Where we are: We’re in Copenhagen, the capital of Denmark. It’s another pastry-heavy city. I am getting a bit pastry-heavy myself.
My Inner Juliet
I often find myself mentally quoting Juliet on a travel day: “Parting is such sweet sorrow.” It sounds melodramatic if I say it out loud, and my spouse has quite enough reasons to roll his eyes at my melodramatic tendencies, so I usually keep it to myself. But in my imagination, I am draped across that stone balcony in Verona*, hand to forehead, swooning from the drama of it all.
Don’t make me leave! Nooooooo! I don’t want to go! [Yes, I know it was Romeo who was leaving. Stay out of my melodrama.]
That was me on Monday, downright blue about leaving the Faroe Islands. It was so peaceful, so quiet, so wildly beautiful. I had an excellent routine; I made progress on the book I’m working on, I enjoyed cooking most of our meals, I knew which grocery store had the best fruit on which days. I had figured out the place and settled in, crappy weather and all.
On Monday we uprooted all of that settled-ness and said good-bye to Klaksvik.
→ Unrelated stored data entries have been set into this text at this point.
Lemma sextets_six x : is_bytes x → Forall is_six (sextets x).
Proof.
  induction x as [|b|b0 b1|b0 b1 b2 x IH] using bytes_ind3; intros Hx; cbn [sextets app].
  - done.
  - apply Forall_cons in Hx as [H0 _]. unfold is_byte in *.
    repeat (apply Forall_cons_2; [unfold is_six; divlia|]). done.
  - apply Forall_cons in Hx as [H0 Hx]. apply Forall_cons in Hx as [H1 _]. unfold is_byte in *.
    repeat (apply Forall_cons_2; [unfold is_six; divlia|]). done.
  - apply Forall_cons in Hx as [H0 Hx]. apply Forall_cons in Hx as [H1 Hx].
    apply Forall_cons in Hx as [H2 Hx]. unfold is_byte in *.
    repeat (apply Forall_cons_2; [unfold is_six; divlia|]). by apply IH.
Qed.

(** ** Encoding *)
Lemma basis_rd s : is_six s → rd basis_64 s = Ok (nth (Z.to_nat s) basis_64 0).
Proof.
  intros Hs. unfold is_six in Hs. destruct (rd_total basis_64 s) as (b & E & Hb).
  { change (length basis_64) with 64%nat. lia. }
  rewrite E. f_equal. symmetry. apply nth_lookup_Some. done.
Qed.

Lemma six1 b : is_byte b → Z.land (Z.shiftr b 2) 0x3F = b / 4.
Proof.
  intros Hb. apply Z.eqb_eq.
  apply (all_below_spec 256 (λ b, Z.land (Z.shiftr b 2) 0x3F =? b / 4)); [by vm_compute|done].
Qed.

Lemma six2 b0 b1 : is_byte b0 → is_byte b1 →
  Z.lor (Z.shiftl (Z.land b0 0x3) 4) (Z.shiftr (Z.land b1 0xF0) 4) = b0 mod 4 * 16 + b1 / 16.
Proof.
  intros H0 H1. apply Z.eqb_eq. apply (all_below2 256 256 (λ b0 b1,
    Z.lor (Z.shiftl (Z.land b0 0x3) 4) (Z.shiftr (Z.land b1 0xF0) 4) =? b0 mod 4 * 16 + b1 / 16));
    [by vm_compute|done|done].
Qed.

Lemma six3 b1 b2 : is_byte b1 → is_byte b2 →
  Z.lor (Z.shiftl (Z.land b1 0xF) 2) (Z.shiftr (Z.land b2 0xC0) 6) = b1 mod 16 * 4 + b2 / 64.
Proof.
  intros H0 H1. apply Z.eqb_eq. apply (all_below2 256 256 (λ b1 b2,
    Z.lor (Z.shiftl (Z.land b1 0xF) 2) (Z.shiftr (Z.land b2 0xC0) 6) =? b1 mod 16 * 4 + b2 / 64));
    [by vm_compute|done|done].
Qed.

Lemma six4 b : is_byte b → Z.land b 0x3F = b mod 64.
Proof. intros _. by apply (Z.land_ones b 6). Qed.

Lemma six2' b : is_byte b → Z.shiftl (Z.land b 0x3) 4 = b mod 4 * 16.
Proof. intros _. change 0x3 with (Z.ones 2). rewrite Z.land_ones, Z.shiftl_mul_pow2 by lia. done. Qed.

Lemma six3' b : is_byte b → Z.shiftl (Z.land b 0xF) 2 = b mod 16 * 4.
Proof. intros _. change 0xF with (Z.ones 4). rewrite Z.land_ones, Z.shiftl_mul_pow2 by lia. done. Qed.

(** Reading behind [a]. *)
Lemma rd_at a x k i b :
  x !! k = Some b → i = Z.of_nat (length a + k) → rd (a ++ x) i = Ok b.
Proof.
  intros Hx ->. apply rd_ok; [lia|]. rewrite Nat2Z.id, lookup_app_r by lia.
  by replace (length a + k - length a)%nat with k by lia.
Qed.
Good-bye is a heavy word, weighted down with different meanings as well as emotions, both acknowledged and denied. Living like Lee and I do, always on the move, means good-bye is a constant in our lives. I know the heft of good-bye, the taste of sadness when I leave loved ones—but also the relief of freedom, the zing of excitement. They’re all part of good-bye.
Lee likes to say that the nomadic lifestyle is a constant stream of summer camp vibes: you arrive somewhere new, stay long enough to settle in and fall in love with the people, the food, the rhythms, the pleasure of novelty and new experiences. Then you wake up a few days or weeks later, pack your suitcase, and walk/drive/fly/ride/sail away.
My heart breaks a little, almost** every time.
But then we get to the airport or train station, and I’m caught up in the romance of travel. Any other emotions get swept away. I step inside the terminal, and focus laser-like on checking in, getting through security and immigration, finding our gate, buying a coffee, ticking off the thirty-seven tiny steps that make up my travel-day routine. I look at the list of destinations on the departures board, and grin like a fool.
Good-bye is a new adventure, every single time.
*There is a beautiful stone balcony in Verona that is said to be The Balcony. I’d share a photo, but every one I took when we were there (years ago) is full of tourists’ heads.
**In the interests of brutal honesty, I admit that occasionally I’m nothing but thrilled to leave a place. Luckily those occasions are few and far between.